Task brief:
Return every line from the one with "generation ← next_generation;" through the one with "(** ** The intent on disk *)", inclusive, exactly as it appears below.

════════════════

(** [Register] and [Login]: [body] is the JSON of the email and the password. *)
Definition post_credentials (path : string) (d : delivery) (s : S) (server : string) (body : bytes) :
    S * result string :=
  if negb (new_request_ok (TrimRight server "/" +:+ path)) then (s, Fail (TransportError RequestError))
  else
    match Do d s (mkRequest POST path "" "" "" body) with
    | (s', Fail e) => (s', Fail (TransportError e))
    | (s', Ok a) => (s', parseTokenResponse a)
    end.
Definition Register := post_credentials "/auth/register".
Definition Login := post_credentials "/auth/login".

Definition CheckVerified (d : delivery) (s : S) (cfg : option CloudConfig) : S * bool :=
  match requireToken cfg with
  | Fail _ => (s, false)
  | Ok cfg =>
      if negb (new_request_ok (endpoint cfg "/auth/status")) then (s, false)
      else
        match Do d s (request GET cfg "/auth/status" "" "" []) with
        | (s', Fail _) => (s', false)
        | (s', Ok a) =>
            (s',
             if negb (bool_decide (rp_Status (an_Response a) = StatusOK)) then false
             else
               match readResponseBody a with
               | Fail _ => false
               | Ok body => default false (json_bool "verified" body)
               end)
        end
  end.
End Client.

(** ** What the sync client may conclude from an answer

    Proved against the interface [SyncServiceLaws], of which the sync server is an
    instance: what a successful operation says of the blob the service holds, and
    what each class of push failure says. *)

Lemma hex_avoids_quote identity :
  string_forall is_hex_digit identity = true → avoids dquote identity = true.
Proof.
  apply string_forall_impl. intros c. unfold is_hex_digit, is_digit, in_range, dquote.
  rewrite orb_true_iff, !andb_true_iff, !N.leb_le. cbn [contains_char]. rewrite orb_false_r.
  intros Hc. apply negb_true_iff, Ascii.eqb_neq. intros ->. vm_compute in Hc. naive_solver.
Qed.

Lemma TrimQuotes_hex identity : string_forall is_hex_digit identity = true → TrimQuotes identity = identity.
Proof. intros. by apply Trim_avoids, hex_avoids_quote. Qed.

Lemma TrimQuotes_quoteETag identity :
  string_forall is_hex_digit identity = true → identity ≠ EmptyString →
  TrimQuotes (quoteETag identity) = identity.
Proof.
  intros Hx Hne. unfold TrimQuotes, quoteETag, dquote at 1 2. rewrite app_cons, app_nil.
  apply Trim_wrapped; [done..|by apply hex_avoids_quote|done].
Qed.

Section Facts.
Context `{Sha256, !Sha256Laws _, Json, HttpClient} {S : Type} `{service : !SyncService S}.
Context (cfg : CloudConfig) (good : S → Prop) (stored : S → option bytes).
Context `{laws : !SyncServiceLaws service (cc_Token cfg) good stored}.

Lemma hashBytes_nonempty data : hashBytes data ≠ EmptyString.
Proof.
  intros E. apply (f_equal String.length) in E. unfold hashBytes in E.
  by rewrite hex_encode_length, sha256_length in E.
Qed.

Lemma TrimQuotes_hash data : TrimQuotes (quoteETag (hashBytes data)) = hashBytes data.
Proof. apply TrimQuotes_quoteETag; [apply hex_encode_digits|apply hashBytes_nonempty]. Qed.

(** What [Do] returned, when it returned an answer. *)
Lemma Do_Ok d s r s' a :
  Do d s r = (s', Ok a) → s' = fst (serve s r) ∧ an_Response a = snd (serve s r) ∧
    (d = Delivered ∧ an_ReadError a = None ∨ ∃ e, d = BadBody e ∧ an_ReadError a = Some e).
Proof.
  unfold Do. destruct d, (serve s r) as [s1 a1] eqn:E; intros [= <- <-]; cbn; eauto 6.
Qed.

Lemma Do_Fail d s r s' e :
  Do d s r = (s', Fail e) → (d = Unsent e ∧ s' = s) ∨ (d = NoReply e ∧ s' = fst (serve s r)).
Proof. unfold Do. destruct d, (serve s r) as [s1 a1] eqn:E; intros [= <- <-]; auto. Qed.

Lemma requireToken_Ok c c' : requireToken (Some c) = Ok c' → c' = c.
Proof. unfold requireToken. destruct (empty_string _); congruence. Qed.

════════════════

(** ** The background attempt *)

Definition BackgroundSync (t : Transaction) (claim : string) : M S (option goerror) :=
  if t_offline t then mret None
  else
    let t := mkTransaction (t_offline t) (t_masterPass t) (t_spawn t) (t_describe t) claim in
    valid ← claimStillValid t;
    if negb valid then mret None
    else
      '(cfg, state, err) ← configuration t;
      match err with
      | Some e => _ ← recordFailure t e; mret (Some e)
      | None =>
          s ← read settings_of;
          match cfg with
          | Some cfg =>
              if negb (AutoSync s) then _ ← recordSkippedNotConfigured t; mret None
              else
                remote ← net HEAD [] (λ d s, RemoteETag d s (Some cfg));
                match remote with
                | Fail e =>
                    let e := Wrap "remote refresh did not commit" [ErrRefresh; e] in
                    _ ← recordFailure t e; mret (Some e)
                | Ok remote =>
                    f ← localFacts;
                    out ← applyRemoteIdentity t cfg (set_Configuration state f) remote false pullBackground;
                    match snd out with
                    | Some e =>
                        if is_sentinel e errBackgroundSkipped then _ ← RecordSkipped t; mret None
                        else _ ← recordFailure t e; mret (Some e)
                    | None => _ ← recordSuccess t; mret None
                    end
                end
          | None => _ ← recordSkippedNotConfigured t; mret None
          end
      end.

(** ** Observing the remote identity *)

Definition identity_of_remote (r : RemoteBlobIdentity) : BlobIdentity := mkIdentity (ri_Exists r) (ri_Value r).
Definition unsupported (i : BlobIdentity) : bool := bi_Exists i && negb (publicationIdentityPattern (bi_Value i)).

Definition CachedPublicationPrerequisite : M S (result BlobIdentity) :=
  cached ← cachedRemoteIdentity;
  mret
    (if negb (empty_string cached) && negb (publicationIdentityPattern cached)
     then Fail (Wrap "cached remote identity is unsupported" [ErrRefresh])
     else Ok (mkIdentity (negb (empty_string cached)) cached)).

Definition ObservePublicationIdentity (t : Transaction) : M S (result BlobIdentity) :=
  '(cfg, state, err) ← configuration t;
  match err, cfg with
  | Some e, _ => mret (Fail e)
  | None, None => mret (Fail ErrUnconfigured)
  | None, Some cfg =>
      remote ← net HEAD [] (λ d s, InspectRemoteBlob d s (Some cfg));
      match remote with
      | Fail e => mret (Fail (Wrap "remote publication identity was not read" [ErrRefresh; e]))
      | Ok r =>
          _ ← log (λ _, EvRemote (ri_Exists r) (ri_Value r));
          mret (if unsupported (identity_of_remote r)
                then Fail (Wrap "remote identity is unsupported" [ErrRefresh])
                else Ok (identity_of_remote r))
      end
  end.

════════════════

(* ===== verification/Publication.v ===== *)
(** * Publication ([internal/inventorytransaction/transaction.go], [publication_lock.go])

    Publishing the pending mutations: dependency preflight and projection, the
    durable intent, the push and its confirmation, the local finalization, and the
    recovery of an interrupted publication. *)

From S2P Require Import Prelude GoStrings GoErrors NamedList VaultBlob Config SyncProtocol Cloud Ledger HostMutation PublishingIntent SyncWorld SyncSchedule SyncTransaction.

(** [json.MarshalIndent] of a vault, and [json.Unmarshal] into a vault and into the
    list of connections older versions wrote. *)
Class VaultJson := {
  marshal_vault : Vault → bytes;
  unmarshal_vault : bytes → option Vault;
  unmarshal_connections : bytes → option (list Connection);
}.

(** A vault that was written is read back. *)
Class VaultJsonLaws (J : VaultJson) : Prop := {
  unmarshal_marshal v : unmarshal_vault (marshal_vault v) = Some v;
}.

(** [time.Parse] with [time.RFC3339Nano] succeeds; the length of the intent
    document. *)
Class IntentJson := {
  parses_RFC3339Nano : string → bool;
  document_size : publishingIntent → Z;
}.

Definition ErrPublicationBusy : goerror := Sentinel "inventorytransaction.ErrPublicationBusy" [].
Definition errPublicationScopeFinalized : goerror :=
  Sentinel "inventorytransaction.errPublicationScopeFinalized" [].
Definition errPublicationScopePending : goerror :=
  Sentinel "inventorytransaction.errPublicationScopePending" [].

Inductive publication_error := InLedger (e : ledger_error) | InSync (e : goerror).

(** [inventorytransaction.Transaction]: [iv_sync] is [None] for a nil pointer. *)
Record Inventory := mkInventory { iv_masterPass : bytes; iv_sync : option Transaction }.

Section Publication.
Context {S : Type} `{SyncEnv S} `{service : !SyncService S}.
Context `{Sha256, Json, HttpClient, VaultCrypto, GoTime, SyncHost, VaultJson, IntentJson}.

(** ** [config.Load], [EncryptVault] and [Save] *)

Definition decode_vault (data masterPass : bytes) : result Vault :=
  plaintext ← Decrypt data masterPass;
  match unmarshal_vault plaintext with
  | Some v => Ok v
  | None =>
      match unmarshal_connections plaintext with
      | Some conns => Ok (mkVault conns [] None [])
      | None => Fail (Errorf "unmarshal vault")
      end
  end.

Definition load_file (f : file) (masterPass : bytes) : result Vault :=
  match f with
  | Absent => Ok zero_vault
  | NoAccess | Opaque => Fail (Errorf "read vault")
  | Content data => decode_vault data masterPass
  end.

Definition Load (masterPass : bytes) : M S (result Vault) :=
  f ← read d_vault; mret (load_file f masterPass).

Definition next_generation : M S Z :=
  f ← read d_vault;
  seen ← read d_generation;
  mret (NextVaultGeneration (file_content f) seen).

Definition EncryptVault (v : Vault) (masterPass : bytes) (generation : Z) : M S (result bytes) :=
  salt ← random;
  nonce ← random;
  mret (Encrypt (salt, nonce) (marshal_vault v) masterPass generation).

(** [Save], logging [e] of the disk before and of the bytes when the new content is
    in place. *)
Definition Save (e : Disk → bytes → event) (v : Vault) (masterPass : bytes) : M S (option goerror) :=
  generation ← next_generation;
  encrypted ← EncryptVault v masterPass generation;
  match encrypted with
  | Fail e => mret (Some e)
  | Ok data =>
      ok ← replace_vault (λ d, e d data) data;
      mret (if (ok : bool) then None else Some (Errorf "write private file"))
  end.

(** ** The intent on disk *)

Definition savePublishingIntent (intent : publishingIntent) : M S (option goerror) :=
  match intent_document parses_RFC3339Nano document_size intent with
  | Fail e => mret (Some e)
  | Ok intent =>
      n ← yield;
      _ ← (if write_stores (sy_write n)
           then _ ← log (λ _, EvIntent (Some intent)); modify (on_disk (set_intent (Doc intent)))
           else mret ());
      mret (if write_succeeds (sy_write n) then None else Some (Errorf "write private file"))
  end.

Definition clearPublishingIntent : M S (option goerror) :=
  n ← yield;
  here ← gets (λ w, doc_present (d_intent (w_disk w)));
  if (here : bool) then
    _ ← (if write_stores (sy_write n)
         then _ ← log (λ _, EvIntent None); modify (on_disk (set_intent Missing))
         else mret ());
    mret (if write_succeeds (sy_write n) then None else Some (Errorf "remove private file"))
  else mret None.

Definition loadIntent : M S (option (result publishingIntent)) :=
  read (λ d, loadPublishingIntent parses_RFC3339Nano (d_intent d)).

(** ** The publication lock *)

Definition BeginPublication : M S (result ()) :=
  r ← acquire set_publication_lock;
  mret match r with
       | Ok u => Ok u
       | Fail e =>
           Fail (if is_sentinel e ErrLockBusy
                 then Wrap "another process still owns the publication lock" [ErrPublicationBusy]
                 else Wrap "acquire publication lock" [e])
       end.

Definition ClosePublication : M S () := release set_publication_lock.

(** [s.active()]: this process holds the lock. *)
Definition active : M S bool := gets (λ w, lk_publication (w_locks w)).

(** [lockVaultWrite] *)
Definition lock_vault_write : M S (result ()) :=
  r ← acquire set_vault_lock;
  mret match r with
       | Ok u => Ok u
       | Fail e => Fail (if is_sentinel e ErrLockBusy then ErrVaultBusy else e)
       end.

════════════════

Task output:
  generation ← next_generation;
  encrypted ← EncryptVault v masterPass generation;
  match encrypted with
  | Fail e => mret (Some e)
  | Ok data =>
      ok ← replace_vault (λ d, e d data) data;
      mret (if (ok : bool) then None else Some (Errorf "write private file"))
  end.

(** ** The intent on disk *)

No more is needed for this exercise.